Thitisan Utthanaphon, the former police station chief in Nakhon Sawan and six of his subordinates are now facing criminal charges for allegedly suffocating a suspect to death to get 2 million baht. Police Serious Disciplinary Review Board filed a complaint against the seven officers. Nation Thailand states that officers have 15 days to appeal.
‘Joe Ferrari,’ a 41-year-old former cop known for his collection of expensive cars, is being held with six other officers at Bangkok’s Klong Prem Central prison, according to Nation Thailand. Surveillance footage shows officers placing plastic bags over a man’s head and beating him as he falls to the ground. A recent autopsy report shows the man died of suffocation, not an amphetamine overdose.
The former police station chief in Nakhon Sawan is also accused of suffocating a suspect to death in an attempt to extort 2 million baht from him. Six of his subordinates have allegedly committed disciplinary offenses while on duty. Seven officers face serious disciplinary action, according to the complaint. According to Nation Thailand, the officers can appeal their detention within 15 days.
Joe Ferrari, a 41-year-old ex-cop known for his collection of expensive cars, is being held at Bangkok’s Klong Prem Central prison with six other officers, according to Nation Thailand. The officers beat a man as he falls to the ground after placing plastic bags over his head. A recent autopsy report indicates that the man died from suffocation, not an amphetamine overdose.
Accusations of police brutality and bribery have prompted calls for reform. CCTV footage from the incident has been shared online, and the lawyer who shared the video told AFP reporters he released it to stop police “helping each other getaway” with murder.
“Many people think that interrogating suspects with black plastic bags has ceased because times have changed… However, this case proves that it is still done in secret.”

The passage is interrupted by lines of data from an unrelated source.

(** C26: crashes lose nothing that was written.  Of a stream for which no retention is
    configured, to which entries are appended one at a time (of times that nanoseconds
    represent and sizes that the memory holds), while processes restart, also after they died at any moment of a
    rotation, between two calls of the system or in the middle of a write: a query of bounds
    that are open or represented in nanoseconds answers exactly the entries that were
    written, once and in their order; the stream opens again, and takes the next entry
    without a panic.  And if the process dies in the middle of writing one more entry, the
    stream opens again and answers all the others, and that one or not.  (After such an
    append the next one is lost or worse: an_append_after_a_torn_write_is_lost.  What
    retention discards is the subject of stream_refines_segments.) *)
Theorem crashes_lose_nothing (o : Options.t) (now0 : Z) (n : nat) (ss0 ss : streamState.t) (all : list Entry.t) (since until : Z) :
  (Options.RetentionAge o ≤ 0)%Z → (Options.RetentionBytes o ≤ 0)%Z → (Z.of_nat n < 2 ^ 62)%Z →
  open now0 ∅ = Ret ss0 → nsteps (step o) n (ss0, []) (ss, all) → bound since → bound until →
  read since until ss = Ret (Some (List.filter (keep since until) all))
  ∧ (∀ now, ∃ ss', open now (streamState.files ss) = Ret ss')
  ∧ (∀ drained now e, storable e → ∃ ss', appendTo o drained now [e] ss = Ret ss')
  ∧ ∀ now e p, storable e → p `prefix_of` appendRecord [] e →
      ∃ ss' tail, open now (exec1 (streamState.files ss) (Extend activeSegmentName p)) = Ret ss' ∧ (tail = [] ∨ tail = [e])
        ∧ read since until ss' = Ret (Some (List.filter (keep since until) (all ++ tail))).
Proof.
  intros Ha Hb Hn H0 Hst Hsi Hun. destruct (fresh_stream now0) as (ss1 & H1 & Hk1 & Hb1 & _). rewrite H0 in H1. injection H1 as <-.
  destruct (nsteps_sound o n 0 _ _ Ha Hb ltac:(lia) ltac:(lia) Hst) as [Hbel (segs & act & Hk & Hall)].
  { split; [done|]. by exists [], []. }
  cbn [fst snd] in *. subst all. split_and!.
  - destruct Hk as [Hh Hsz]. destruct ss as [d sz opn nid sub]. by apply read_holds.
  - intros now. destruct (open_holds now _ _ _ (proj1 Hk)) as (ss' & Ho & _). by exists ss'.
  - intros drained now e He. destruct (appendTo_one o drained now e ss segs act _ Hk He Hbel) as (ss' & _ & _ & H & _); [lia|]. by exists ss'.
  - intros now e p He Hp. apply open_torn; [apply Hk|done..].
Qed.

End store.

(** * Queries *)

Lemma sort_slice_in_order (l : list Entry.t) :
  StronglySorted (λ a b, (Entry.Time a ≤ Entry.Time b)%Z) l → sort_slice (λ a b, (Entry.Time a <? Entry.Time b)%Z) l = l.
Proof.
  induction 1 as [|x l Hl IH Hx]; [done|]. cbn [sort_slice foldr]. unfold sort_slice in IH. rewrite IH. destruct l as [|y l]; [done|].
  cbn [insert_slice]. apply Forall_cons in Hx as [Hx _]. by rewrite (proj2 (Z.ltb_ge _ _)) by lia.
Qed.

(** Of entries in the order of their times, the newest ones are answered. *)
Lemma newest_in_order limit (l : list Entry.t) :
  (0 ≤ limit)%Z → StronglySorted (λ a b, (Entry.Time a ≤ Entry.Time b)%Z) l →
  Segmented.newest limit l = Ret (drop (length l - Z.to_nat limit) l).
Proof.
  intros Hl Hs. unfold Segmented.newest. rewrite sort_slice_in_order by done. destruct (Z.ltb_spec limit (Z.of_nat (length l))).
  - rewrite (proj2 (Z.ltb_ge _ _)) by lia. by rewrite Z2Nat.inj_sub, Nat2Z.id by lia.
  - by replace (length l - Z.to_nat limit) with 0 by lia.
Qed.

(** * Sizes that overflow, ends that are cut off: concrete runs *)

Definition plain_zstd : ZstdLib := {| zstd_Write := id; zstd_Read := id |}.

Lemma plain_zstd_ok : @ZstdLibOk plain_zstd.
Proof. done. Qed.

Section runs.
Import Segmented.
#[local] Existing Instances plain_zstd plain_zstd_ok.

Definition small : Options.t := Options.mk 30 (3600 * 10 ^ 9) 0 0.
Definition roomy : Options.t := defaulted (Options.mk 0 0 0 0).
Definition line (t : Z) (s : string) : Entry.t := Entry.mk t false s.
Definition nobody : nat → nat → nat := λ _ _, 0.
Definition blank : streamState.t := streamState.mk ∅ 0 0 0 ∅.
Definition result {A} (d : A) (m : outcome A) : A := match m with Ret a => a | Panic => d end.

(** A process died after the length of a record was written.  What is appended to the file
    afterwards is read as the rest of that record: the entry is lost, and the reading goes on
    in the middle of it. *)
Definition torn : dir := {[activeSegmentName := encode [line 1 "a"] ++ [ascii_of_nat 10]]}.

Lemma an_append_after_a_torn_write_is_lost :
  (ss ← open 0 torn; ss ← appendTo roomy nobody 0 [line 2 "hello"] ss; read zeroTime zeroTime ss)
  = Ret (Some [line 1 "a"; Entry.mk 526 false (String (ascii_of_nat 0) "")]).
Proof. vm_compute. reflexivity. Qed.

(** There, eight bytes above ASCII are taken for the length of a record, and every query and
    the next rotation of the stream bring the process down. *)
Lemma an_append_after_a_torn_write_panics :
  (ss ← open 0 torn; ss ← appendTo roomy nobody 0 [line 2 "Тест ok"] ss; read zeroTime zeroTime ss) = Panic.
Proof. vm_compute. reflexivity. Qed.

(** The goroutine that appends sends on a channel it has just closed, when a batch has more
    entries than the channel of a slow follower has room. *)
Lemma a_slow_follower_panics (e : Entry.t) :
  notify (λ _, 0) 0 (Some (repeat e subscriberBuffer)) [e; e] = Panic.
Proof. reflexivity. Qed.

(** A query looks for closed segments in one directory and for the active one in a later: a
    rotation between the two hides all of its entries. *)
Definition before : streamState.t := result blank (ss ← open 0 ∅; appendTo roomy nobody 0 [line 1 "a"] ss).
Definition after : streamState.t := result blank (rotate roomy 0 before).

Lemma a_query_misses_a_rotation :
  read zeroTime zeroTime before = Ret (Some [line 1 "a"]) ∧ read zeroTime zeroTime after = Ret (Some [line 1 "a"])
  ∧ read_of zeroTime zeroTime (streamState.size before) (streamState.files before) (streamState.files after) = Ret (Some []).
Proof. vm_compute. repeat split; reflexivity. Qed.

(** A bound beyond the year 2262 wraps around in nanoseconds, and hides the closed segments. *)
Lemma a_far_bound_hides_segments :
  read zeroTime (10413792000 * 10 ^ 9) before = Ret (Some [line 1 "a"]) ∧ read zeroTime (10413792000 * 10 ^ 9) after = Ret (Some []).
Proof. vm_compute. split; reflexivity. Qed.

(** Two streams whose names differ in characters that are replaced share a directory. *)
Example streams_share_a_directory : sanitizeStream "instance/a" = sanitizeStream "instance_a" ∧ sanitizeStream "é日" = "__" ∧ sanitizeStream "" = "_".
Proof. vm_compute. repeat split; reflexivity. Qed.

(** * Witnesses *)

Definition log : list event :=
  [EAppend nobody 0 (line 1 "a"); ESubscribe; EAppend nobody 0 (line 2 "b"); EAppend nobody 0 (line 3 "c"); ERestart 5; EAppend nobody 6 (line 4 "d")].

Lemma stream_refines_segments_witness :
  ∃ ss, run small 0 log = Ret ss ∧ read 2 zeroTime ss = Ret (Some [line 2 "b"; line 3 "c"; line 4 "d"]).
Proof.
  destruct (stream_refines_segments small 0 log) as (ss & Hr & Hq).
  - repeat (constructor; [first [exact I|split; [split; [discriminate|reflexivity]|discriminate]]|]). constructor.
  - reflexivity.
  - exists ss. split; [exact Hr|]. rewrite Hq; [vm_compute; reflexivity|right; split; [discriminate|reflexivity]|left; reflexivity].
Defined.

Definition w0 : streamState.t := result blank (open 0 ∅).
Definition w1 : streamState.t := result blank (appendTo small nobody 0 [line 1 "a"] w0).
Definition written2 : dir := exec1 (streamState.files w1) (Extend activeSegmentName (appendRecord [] (line 2 "b"))).
Definition ops2 : list fsop := result [] (rotation small 0 written2).
Definition torn2 : dir := <[segFile 0 ".zst.tmp" := take 5 (encode [line 1 "a"; line 2 "b"])]> (exec written2 (take 2 ops2)).
Definition w2 : streamState.t := result blank (open 9 torn2).

Lemma run_crashes : nsteps (step small) 2 (w0, []) (w2, [] ++ [line 1 "a"] ++ [line 2 "b"]).
Proof.
  apply nsteps_l with (y := (w1, [] ++ [line 1 "a"])).
  - apply (step_append small nobody 0); [split; [split; [discriminate|reflexivity]|discriminate]|vm_compute; reflexivity].
  - apply nsteps_once. apply (step_crash small 0 9 (line 2 "b") w1 torn2 ops2 w2); [split; [split; [discriminate|reflexivity]|discriminate]|vm_compute; reflexivity| |vm_compute; reflexivity].
    apply (crashed_writing written2 ops2 2 (segFile 0 ".zst.tmp") (encode [line 1 "a"; line 2 "b"])); [vm_compute; reflexivity|].
    exists (drop 5 (encode [line 1 "a"; line 2 "b"])). vm_compute. reflexivity.
Qed.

Thitisan’s extravagant lifestyle, especially for a rural cop, as well as his past relationships with celebrities attracted attention after his arrest. The AFP reports his personal fortune is around US$18 million… but the cop reportedly made 40,000 baht a month, or $1,195. According to local media, Thitisan owned a luxury mansion in Bangkok and a fleet of 42 high-end vehicles, including a US$1.5 million Lamborghini Aventador.
According to Thai media, the officer’s wealth came from auctioning hundreds of luxury cars confiscated by Thai customs, but activists are calling for an investigation into alleged money laundering.